Required action
Find the line with "(Returned a, w)." in the records below. Copy it and every line after it, up to and including the line with "forall (r : list".

Data supplied
(** * Refresh-token lifecycle of the NestJS authentication service

    A shallow embedding of [auth.service.ts], [utils/token.util.ts] and
    [utils/bcrypt.util.ts].  Asynchronous methods become computations in a
    state-and-exception monad over an abstract world; the injected services
    ([UsersService], [JwtService], [RefreshTokenRepository]) and the [bcrypt]
    module are records of such computations, so that every statement about
    [AuthService] holds for whatever these collaborators do. *)

From Stdlib Require Import String ZArith List Bool Lia DecimalString.
Import ListNotations.
Local Open Scope string_scope.
Local Open Scope list_scope.
Local Open Scope Z_scope.
#[local] Set Warnings "-register-all".

(** ** Exceptions *)

(** Modelled from the spec: the three refresh-token exception classes are
    declared in exceptions/auth.exceptions, which is not among the sources;
    the spec's error taxonomy has them as three distinct kinds, distinct from
    the invalid-token and the infrastructure errors.  With them, the two
    classes of @nestjs/common the files throw; [JsError] stands for any other
    thrown value (a driver error, a [JsonWebTokenError], ...), with its
    [name] and [message]. *)
Inductive exn : Type :=
| UnauthorizedException (message : string)
| InternalServerErrorException (message : string)
| RefreshTokenReusedException
| RefreshTokenRevokedException
| RefreshTokenExpiredException
| JsError (name message : string).

(** ** The effect monad: state passing with exceptions

    A computation takes the world and gives back either a value or a thrown
    exception, together with the world as it left it: effects performed
    before a [throw] stay performed. *)
Inductive outcome (A : Type) : Type :=
| Returned (a : A)
| Thrown (e : exn).
Arguments Returned {A} a.
Arguments Thrown {A} e.

Definition Eff (W A : Type) : Type := W -> outcome A * W.

Definition ret {W A} (a : A) : Eff W A := fun w => (Returned a, w).

Definition throw {W A} (e : exn) : Eff W A := fun w => (Thrown e, w).

Definition bind {W A B} (m : Eff W A) (k : A -> Eff W B) : Eff W B :=
  fun w =>
    match m w with
    | (Returned a, w') => k a w'
    | (Thrown e, w') => (Thrown e, w')
    end.
Lemma object_loop_pairs :
  forall (r : list (pystr * json)) (k : pystr) (x : json)
         (rest : pystr) (fuel : nat),
    wf_str k = true ->
    scans x ->
    Forall (fun kv => wf_str (fst kv) = true /\ scans (snd kv)) r ->
    stop rest ->
    (List.length (flat_map escape_char k ++ QUOTE :: key_separator
                    ++ json_dumps x ++ pairs_text r) <= fuel)%nat ->
    object_loop fuel (flat_map escape_char k ++ QUOTE :: key_separator
                        ++ json_dumps x ++ pairs_text r ++ rest)
    = Some ((k, x) :: r, rest).
Proof.
  induction r as [|[k' y] r IH]; intros k x rest fuel Hk Hx Hr Hstop Hfuel.
  - destruct fuel as [|fuel]; [lens; lia|]. cbn [object_loop].
    rewrite scanstring_escape;
      [|exact Hk|pose proof (escape_length k); lens; lia].
    cbn [key_separator app skip_ws].
    change (is_ws COLON) with false. cbv iota.
    change (COLON =? COLON) with true. cbv iota.
    rewrite skip_ws_space, skip_ws_dumps.
    rewrite (Hx (pairs_text [] ++ rest) fuel (stop_pairs_text [] rest));
      [reflexivity|lens; lia].
  - destruct fuel as [|fuel]; [lens; lia|]. cbn [object_loop].
    rewrite scanstring_escape;
      [|exact Hk|pose proof (escape_length k); lens; lia].
    cbn [key_separator app skip_ws].
    change (is_ws COLON) with false. cbv iota.
    change (COLON =? COLON) with true. cbv iota.
    rewrite skip_ws_space, skip_ws_dumps.
    rewrite (Hx (pairs_text ((k', y) :: r) ++ rest) fuel
               (stop_pairs_text ((k', y) :: r) rest)); [|lens; lia].
    cbn [pairs_text item_separator app skip_ws].
    change (is_ws COMMA) with false. cbv iota.
    change (COMMA =? RBRACE) with false. change (COMMA =? COMMA) with true.
    cbv iota. rewrite skip_ws_space.
    rewrite <- !app_assoc, encode_app. cbn [skip_ws].
    change (is_ws QUOTE) with false. cbv iota.
    change (QUOTE =? QUOTE) with true. cbv iota.
    inversion Hr as [|? ? [Hk' Hy] Hr']; subst. cbn [fst snd] in *.
    rewrite (IH k' y rest fuel Hk' Hy Hr' Hstop); [reflexivity|].
    cbn [pairs_text] in Hfuel. lens. lia.
Qed.
(** X17. Run on the frame the simulation writes, the checking script
    succeeds for every generator: it prints the two tables, and for each of
    the 5 timepoints and each subscale the reported difference is the exact
    difference of the two group means (20 rows per group, so the rounding of
    the means loses nothing). *)
Theorem checking_the_simulated_data (G : Generator) :
  exists data,
    fst simulate = inr data
    /\ checking_script (fs_with (pd_DataFrame data)) []
       = (inr tt, [summary_heading; PTable (summary_of (pd_DataFrame data));
                   change_heading; PTable (change_of (pd_DataFrame data))])
    /\ forall time c name,
       In time timepoints -> In (c, name) report_columns ->
       exists d,
         t_at (change_of (pd_DataFrame data)) [VStr time] [VStr name] = Some d
         /\ (d == group_mean (pd_DataFrame data) "intervention" time c
                  - group_mean (pd_DataFrame data) "control" time c)%Q.
Proof.
  rewrite simulate_rows.
  pose proof (draws_length 4200 (np_random_seed 42)) as Hl. revert Hl.
  generalize (fst (draws 4200 (np_random_seed 42))) as l. intros l Hl.
  exists (rows_of_draws l). split; [reflexivity |].
  pose proof (rows_of_draws_integer_totals l Hl) as Hint.
  assert (Hlen : forall g t, In g groups -> In t timepoints ->
            List.length (rows_at (pd_DataFrame (rows_of_draws l)) g t) = 20%nat)
    by (intros g t; apply rows_of_draws_rows_at).
  assert (Hne : forall g, In g groups ->
            rows_at (pd_DataFrame (rows_of_draws l)) g "baseline" <> []).
  { intros g Hg E. apply (f_equal (@List.length dict)) in E.
    rewrite Hlen in E; [discriminate | exact Hg | simpl; tauto]. }
  split.
  - apply checking_script_succeeds.
    + intros c Hc. rewrite (rows_of_draws_columns l Hl).
      vm_compute. simpl in Hc. intuition.
    + exact Hint.
    + apply has_group_rows_at with "baseline". apply Hne. simpl. tauto.
    + apply has_group_rows_at with "baseline". apply Hne. simpl. tauto.
  - intros time c name Ht H.
    apply change_cell_exact; [exact H | exact Hint | |];
      rewrite Hlen by (simpl; tauto); exists 5; reflexivity.
Qed.

Lemma checking_the_simulated_data_witness :
  exists data d,
    fst (@simulate lcg) = inr data
    /\ In "6_months" timepoints /\ In ("DASS_Stress", "Stress") report_columns
    /\ t_at (change_of (pd_DataFrame data)) [VStr "6_months"] [VStr "Stress"]
       = Some d
    /\ (d == group_mean (pd_DataFrame data) "intervention" "6_months" "DASS_Stress"
             - group_mean (pd_DataFrame data) "control" "6_months" "DASS_Stress")%Q.
Proof.
  destruct (checking_the_simulated_data lcg) as (data & E & _ & H).
  assert (Ht : In "6_months" timepoints) by (simpl; tauto).
  assert (Hc : In ("DASS_Stress", "Stress") report_columns) by (simpl; tauto).
  destruct (H "6_months" "DASS_Stress" "Stress" Ht Hc) as (d & Ed & Hd).
  exists data, d. repeat split; assumption.
Defined.
(** A call that finds a token moves the saved position forward. *)
Lemma strtok_progress (delim save tok save' : bytes) :
  strtok None delim save = (Some tok, save') →
  (length save' < length save)%nat.
Proof.
  unfold strtok. simpl.
  pose proof (skip_delims_length delim save) as Hskip.
  destruct (skip_delims delim save) as [|c s] eqn:Hs; [done|].
  pose proof (scan_token_length delim (c :: s)) as Hscan.
  destruct (scan_token delim (c :: s)) as [tok' rest] eqn:Hsc.
  intros [= <- <-]. simpl in *.
  revert Hsc. case_bool_decide.
  - intros [= <- <-]. lia.
  - pose proof (scan_token_length delim s) as Hscan'.
    destruct (scan_token delim s) as [tok'' rest'']. intros [= <- <-].
    simpl in *. lia.
Qed.

(** ** The header loop *)

Lemma parse_headers_fuel (fuel1 fuel2 : nat) (save : bytes)
    (htab : option (gmap bytes bytes)) :
  (length save < fuel1)%nat → (length save < fuel2)%nat →
  parse_headers fuel1 save htab = parse_headers fuel2 save htab.
Proof.
  revert fuel2 save htab.
  induction fuel1 as [|fuel1 IH]; intros [|fuel2] save htab H1 H2; try lia.
  simpl.
  destruct (strtok None [COLON] save) as [[key|] save1] eqn:Hkey; [|done].
  apply strtok_progress in Hkey.
  destruct (strtok None [CR] save1) as [[val|] save2] eqn:Hval; [|done].
  apply strtok_progress in Hval.
  apply IH; lia.
Qed.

Output below
Definition ret {W A} (a : A) : Eff W A := fun w => (Returned a, w).

Definition throw {W A} (e : exn) : Eff W A := fun w => (Thrown e, w).

Definition bind {W A B} (m : Eff W A) (k : A -> Eff W B) : Eff W B :=
  fun w =>
    match m w with
    | (Returned a, w') => k a w'
    | (Thrown e, w') => (Thrown e, w')
    end.
Lemma object_loop_pairs :
  forall (r : list (pystr * json)) (k : pystr) (x : json)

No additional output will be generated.